TKT was critical for ER stress responses and cell survival in the human retina. A, B WB and quantitative analysis of pIRE1α, IRE1α, and α/β tubulin expression in huPMCs after TKT knockdown and light stress. The expression level is normalised to IRE1α. n = 3 per group. *: p < 0.05. Comparisons were conducted by two-way ANOVA. Error bars = SEM. C TUNEL (green) and Hoechst (blue) staining of retinal explant after thiamine or oxythiamine treatment followed by light stress. Scale bars: 20 μm. GCL: ganglion cell layer. INL: inner nuclear layer. ONL: outer nuclear layer. D Quantitative analysis of the TUNEL staining. **: p < 0.01. Comparisons were conducted by one-way ANOVA. n = 4–7 per group. Error bars = SEM. DC: dim control, DK: dim knockdown, LC: light control, LK: light knockdown. HuPMCs: human primary Müller cells. OT: oxythiamine, TH: thiamine. WB: Western blot. (For interpretation of the references to colour in this figure legend, the reader is referred to the Web version of this article.)

Fig. 7

A summary of factors involved in TKT knockdown and light stress.

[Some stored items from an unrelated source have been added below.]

(** X19: a completion shows in the statistics of the owner of the ledger
    row.  If the row was of type "started" and the completion returns a
    report, then, whatever order the database returns the rows in, the
    statistics after it have the same total, one more completed, the same
    number dropped, and the reported duration more of time spent, provided
    the statistics endpoint returns before and after. *)
Theorem completion_shows_in_stats
    (all_rows : gmap Z UserInteraction -> list UserInteraction)
    (k : string) (r : Z) (tags : option (list string)) (w : World) (sim : Simulation)
    (rep : CompletionReport) (row : UserInteraction) (now now' : Z)
    (st st' : Interactions.Stats) :
  (forall m, all_rows m ≡ₚ (map_to_list m).*2) ->
  dict_get k (sims_of w) = Some sim ->
  (complete_simulation k r tags w).2 = inr rep ->
  ledger_of w !! sim_interaction_id sim = Some row ->
  interaction_type row = "started" ->
  Interactions.get_user_stats all_rows (user_id row) now (db (service w)) = inr st ->
  Interactions.get_user_stats all_rows (user_id row) now'
    (db (service (complete_simulation k r tags w).1)) = inr st' ->
  Interactions.total_interactions st' = Interactions.total_interactions st
  /\ Interactions.completed st' = Interactions.completed st + 1
  /\ Interactions.dropped st' = Interactions.dropped st
  /\ Interactions.total_time_spent st'
     = Interactions.total_time_spent st + cr_duration rep.
Proof.
  intros Hperm Hk Hrep Hrow Htype Hst Hst'.
  destruct (complete_success k r tags w sim rep Hk Hrep)
    as (row0 & dur & Hrow0 & _ & -> & Hpost).
  rewrite Hrow in Hrow0. injection Hrow0 as <-.
  pose proof (popularity_post_ledger _ _ _ _ _ _ Hpost) as Hl.
  unfold ledger_of at 2 in Hl. cbn [set_sims set_ledger set_db tick service db user_interactions]
    in Hl.
  set (row' := completed_row row r tags (now_of w) dur) in *.
  destruct (rows_replaced all_rows (ledger_of w) (sim_interaction_id sim) row row' Hperm Hrow)
    as [Hrows Hrows'].
  rewrite <- Hl in Hrows'.
  set (R := (map_to_list (delete (sim_interaction_id sim) (ledger_of w))).*2) in *.
  set (u := user_id row) in *.
  destruct (get_user_stats_fields _ _ _ _ _ Hst) as (Htot & Hdone & Hdrop & Htime & _).
  destruct (get_user_stats_fields _ _ _ _ _ Hst') as (Htot' & Hdone' & Hdrop' & Htime' & _).
  cbv zeta in *. fold (ledger_of w) in Htot, Hdone, Hdrop, Htime.
  fold (ledger_of (complete_simulation k r tags w).1) in Htot', Hdone', Hdrop', Htime'.
  (* the rows of the user before and after *)
  assert (Hmine : Interactions.of_user u (all_rows (ledger_of w))
                  ≡ₚ row :: Interactions.of_user u R).
  { rewrite (of_user_Permutation _ _ _ Hrows), of_user_cons.
    now rewrite decide_True by reflexivity. }
  assert (Hmine' : Interactions.of_user u (all_rows (ledger_of (complete_simulation k r tags w).1))
                   ≡ₚ row' :: Interactions.of_user u R).
  { rewrite (of_user_Permutation _ _ _ Hrows'), of_user_cons.
    now rewrite decide_True by reflexivity. }
  set (M := Interactions.of_user u R) in *.
  assert (Hd : Interactions.of_type "completed" (Interactions.of_user u (all_rows (ledger_of w)))
               ≡ₚ Interactions.of_type "completed" M).
  { rewrite (of_type_Permutation _ _ _ Hmine), of_type_cons.
    rewrite decide_False; [reflexivity|]. rewrite Htype. discriminate. }
  assert (Hd' : Interactions.of_type "completed"
                  (Interactions.of_user u (all_rows (ledger_of (complete_simulation k r tags w).1)))
                ≡ₚ row' :: Interactions.of_type "completed" M).
  { rewrite (of_type_Permutation _ _ _ Hmine'), of_type_cons.
    now rewrite decide_True by reflexivity. }
  assert (Hp : Interactions.of_type "dropped" (Interactions.of_user u (all_rows (ledger_of w)))
               ≡ₚ Interactions.of_type "dropped" M).
  { rewrite (of_type_Permutation _ _ _ Hmine), of_type_cons.
    rewrite decide_False; [reflexivity|]. rewrite Htype. discriminate. }
  assert (Hp' : Interactions.of_type "dropped"
                  (Interactions.of_user u (all_rows (ledger_of (complete_simulation k r tags w).1)))
                ≡ₚ Interactions.of_type "dropped" M).
  { rewrite (of_type_Permutation _ _ _ Hmine'), of_type_cons.
    rewrite decide_False; [reflexivity|]. discriminate. }
  split_and!.
  - rewrite Htot, Htot'. f_equal.
    rewrite (Permutation_length Hmine), (Permutation_length Hmine'). reflexivity.
  - rewrite Hdone, Hdone', (Permutation_length Hd), (Permutation_length Hd'). simpl. lia.
  - rewrite Hdrop, Hdrop', (Permutation_length Hp), (Permutation_length Hp'). reflexivity.
  - rewrite Htime, Htime'.
    rewrite (sum_Permutation _ _ (truthy_values_Permutation simulation_duration _ _ Hd)).
    rewrite (sum_Permutation _ _ (truthy_values_Permutation simulation_duration _ _ Hd')).
    cbn [cr_duration]. unfold Interactions.truthy_values at 1. cbn [omap list_omap].
    change (simulation_duration row') with (Some dur). cbn [Interactions.truthy].
    destruct (Z.eqb_spec dur 0) as [->|Hne]; cbn [negb Interactions.sum foldr];
      unfold Interactions.truthy_values, Interactions.sum; lia.
Qed.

TKT knockdown decreased the mRNA and the protein level of both DLD and NQO1. TKT knockdown also inhibited pyruvate synthesis and oxidation. Light stress increased NQO1 mRNA level as a response to oxidative stress. The protein level of NQO1 decreased after a short time of exposure to light. Taken together, TKT knockdown and light stress contributed to the drop of cellular ATP level, glucose metabolism and NADPH/NADP⁺ ratio. ATP: Adenosine triphosphate. DLD: Dihydrolipoamide dehydrogenase. NADPH/NADP⁺: Nicotinamide adenine dinucleotide phosphate. NQO1: NAD(P)H Quinone Dehydrogenase 1. TKT: transketolase.